Lists & "pointers"

George Sakkis gsakkis at rutgers.edu
Sat Jul 23 13:18:59 EDT 2005


<rixil at hotmail.com> wrote:

> Jan Danielsson wrote:
> > Hello all,
> >
> >    I have written a simple whiteboard application. In my application, I
> > want to be able to set draw attributes. This part works. I have a
> > dictionary object which contains stuff like:
> > self.attr['Pen.Color'] = ...
> > self.attr['Pen.Thickness'] = ...
> >
> >    Now, the problem is that I want to be able to store attributes in a
> > list so they'll be easily accessed using the function keys. I.e.
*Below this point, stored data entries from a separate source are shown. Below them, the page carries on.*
Local Open Scope Z_scope.
Local Set Warnings "-register-all".

(** JavaScript's [number]. *)
Abbreviation number := PrimFloat.float.

(** How many elements of a list pass a test. *)
Fixpoint countIf {A : Type} (p : A -> bool) (l : list A) : Z :=
  match l with
  | [] => 0
  | x :: l' => (if p x then 1 else 0) + countIf p l'
  end.

(* ===================================================================== *)
(** * Currying (concepts/curry) *)
(* ===================================================================== *)

Module Curry.

(** [function add(a, b, c) { return a + b + c; }] *)
Definition add (a b c : number) : number := (a + b + c)%float.

(** [function addCurried(a) { return function (b) { return function (c) {
      return a + b + c; }; }; }] *)
Definition addCurried (a : number) : number -> number -> number :=
  fun b => fun c => (a + b + c)%float.

(** A TypeScript function of several arguments takes them at once, as a
    tuple, and may read and write the heap: it is a state transformer over
    an arbitrary store [S].  A pure function is the case [S = unit]. *)
Section Generic.
Context {S A B C R : Type}.

Definition Fn2 := A * B -> S -> R * S.
Definition Fn3 := A * B * C -> S -> R * S.

(** [return (a: A) => (b: B) => fn(a, b);]  Building the two closures
    runs no code of [fn]; only the last application calls it. *)
Definition curry2 (fn : Fn2) : A -> B -> S -> R * S :=
  fun a => fun b => fun s => fn (a, b) s.

(** [return (a: A) => (b: B) => (c: C) => fn(a, b, c);] *)
Definition curry3 (fn : Fn3) : A -> B -> C -> S -> R * S :=
  fun a => fun b => fun c => fun s => fn (a, b, c) s.
End Generic.

(** [const sum = (a, b) => a + b;] and [const add3 = (a, b, c) => a + b + c;]
    as pure functions of a tuple. *)
Definition sum : @Fn2 unit number number number :=
  fun '(a, b) s => ((a + b)%float, s).
Definition add3 : @Fn3 unit number number number number :=
  fun '(a, b, c) s => (add a b c, s).

End Curry.

(* ===================================================================== *)
(** * JavaScript strings whose characters are classified *)
(* ===================================================================== *)

Module JsString.

(** Where the code asks what kind of character it reads ([trim], the
    class [\s] of a regular expression), a string is what JavaScript
    takes it for: a sequence of UTF-16 code units, each a number below
    65536.  [length], [split], [trim] and a regular expression without
    the [u] flag all work on code units. *)
Abbreviation jsstring := (list N).

(** A string literal of the source, all of whose characters are ASCII. *)
Definition js (s : string) : jsstring :=
  List.map N_of_ascii (list_ascii_of_string s).

(** ["\n"] *)
Definition LF : N := 10%N.

(** The white space of the language (WhiteSpace and LineTerminator),
    which [trim] strips and [\s] matches: tab, line feed, vertical tab,
    form feed, carriage return, space, no-break space, U+1680,
    U+2000 to U+200A, the line and paragraph separators U+2028 and
    U+2029, U+202F, U+205F, U+3000, and the byte-order mark U+FEFF. *)
Definition isWhiteSpace (c : N) : bool :=
  ((9 <=? c) && (c <=? 13) || (c =? 32) || (c =? 160) || (c =? 5760)
   || (8192 <=? c) && (c <=? 8202) || (c =? 8232) || (c =? 8233)
   || (c =? 8239) || (c =? 8287) || (c =? 12288) || (c =? 65279))%N.

(** [s.trim()]: white space removed at both ends. *)
Fixpoint trimStart (s : jsstring) : jsstring :=
  match s with
  | [] => []
  | c :: s' => if isWhiteSpace c then trimStart s' else s
  end.
Definition trim (s : jsstring) : jsstring :=
  rev (trimStart (rev (trimStart s))).

(** [s.split(sep)] for a separator of one code unit: the pieces between
    the separators, at least one piece. *)
Fixpoint split (sep : N) (s : jsstring) : list jsstring :=
  match s with
  | [] => [[]]
  | c :: s' =>
      if (c =? sep)%N then [] :: split sep s'
      else
        match split sep s' with
        | piece :: pieces => (c :: piece) :: pieces
        | [] => [[c]]
        end
  end.

(** Truthiness of a string: it is not empty. *)
Definition truthy (s : jsstring) : bool :=
  match s with [] => false | _ :: _ => true end.

End JsString.

(* ===================================================================== *)
(** * The Result-type demo *)
(* ===================================================================== *)

Module NeverThrow.

(** The library's [Result<T, E>]: [ok(value)] or [err(error)]. *)
Inductive Result (T E : Type) : Type :=
| ok (value : T)
| err (error : E).
Arguments ok {T E} value.
Arguments err {T E} error.

Definition isOk {T E} (r : Result T E) : bool :=
  match r with ok _ => true | err _ => false end.
Definition isErr {T E} (r : Result T E) : bool := negb (isOk r).

(** [unwrapOr(default)]: the value of an [ok], the default of an [err]. *)
Definition unwrapOr {T E} (r : Result T E) (default : T) : T :=
  match r with ok v => v | err _ => default end.

(** [if (b === 0) return err("Division by zero"); return ok(a / b);] *)
Definition divide (a b : number) : Result number string :=
  if PrimFloat.eqb b 0%float then err "Division by zero"
  else ok (a / b)%float.

(** ** [fetchUser]: the error mapper handed to [ResultAsync.fromPromise] *)

(** [type ApiError = { type: "network"; message } | { type: "http"; status }
                   | { type: "parse"; message }] *)
Inductive ApiError : Type :=
| network (message : string)
| http (status : number)
| parse (message : string).

(** The discriminant field [type] of an [ApiError]. *)
Definition type_ (e : ApiError) : string :=
  match e with
  | network _ => "network"
  | http _ => "http"
  | parse _ => "parse"
  end.

(** What the mapper observes of the value the promise rejected with:
    [error instanceof TypeError] and its [message]; whether it is a
    non-null object ([error && typeof error === "object"]); its [status]
    property when ["status" in error]; and [String(error)]. *)
Record Thrown : Type := {
  instanceof_TypeError : bool;
  message_of : string;
  is_object : bool;
  status_of : option number;
  String_of : string
}.

(** [(error) => { if (error instanceof TypeError) return {type: "network", ...};
       if (error && typeof error === "object" && "status" in error)
         return {type: "http", status: error.status};
       return {type: "parse", message: String(error)}; }] *)
Definition mapError (error : Thrown) : ApiError :=
  if instanceof_TypeError error then network (message_of error)
  else
    match is_object error, status_of error with
    | true, Some status => http status
    | _, _ => parse (String_of error)
    end.

(** The promise inside [fetchUser] settles with a user or rejects with a
    thrown value; [ResultAsync.fromPromise] turns the first into [ok] and
    maps the second through the error mapper into [err]. *)
Definition fromPromise {T} (settled : T + Thrown) : Result T ApiError :=
  match settled with
  | inl user => ok user
  | inr error => err (mapError error)
  end.

(** The handler of the [match] on [fetchUser]'s error: one console line
    per [type]. *)
Definition reportError (e : ApiError) : string :=
  match e with
  | network _ => "Connection failed:"
  | http _ => "HTTP error:"
  | parse _ => "Parse error:"
  end.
I have
> > the "current attributes" which I want to be able to store or retrieve
> > in/from a list,
> >
> > The problem is that I have initialized the list like this:
> >
> > self.drawAttr = { blah, blah, blah.. }
> > self.storedAttr = [ ]
> > for i in range(0, 10):
> >    self.storedAttr.append(self.drawAttr)
> >
> >    I know what the problem is; they are all referencing the *same*
> > dictionary object. So, my question is: How do I initialize a list of
> > dictionary objects, where each list entry is its own object (which is a
> > copy from the self.drawAttr object).
> >
> > Also, how do I store/restore entries to the list?
> >
> >    I have found the "copy" module, and it's copy method. I assume this
> > would work:
> >
> > for i in range(0, 10):
> >    self.storedAttr.append(copy.copy(self.drawAttr))
> >
> >    However, the concept of "deep copy" confuses me. Do I want it, or
> > don't I want it? I repeat: the attributes object is a simple dictionary.
> >
> > Thankful for any advice.
>
> The easiest way to do it would be to create a new dictionary object for
> each iteration of your loop.  In this scenario, you would not need to
> use the copy module.
>
> In other words:
>
> self.storedAttr = [ ]
> for i in range(0, 10):
>     self.storedAttr.append({ blah, blah, blah.. })

And this would be equivalent to shallow copy. Whether you need a deep copy depends on what each
"blah" is. More specifically it depends on whether the values of the dictionary are mutable or not
(the keys are known to be immutable anyway). If they are immutable, a shallow copy is enough. If
not, check whether all dictionaries refer to the same values or separate copies of the values. Only
in the latter case you need deep copy.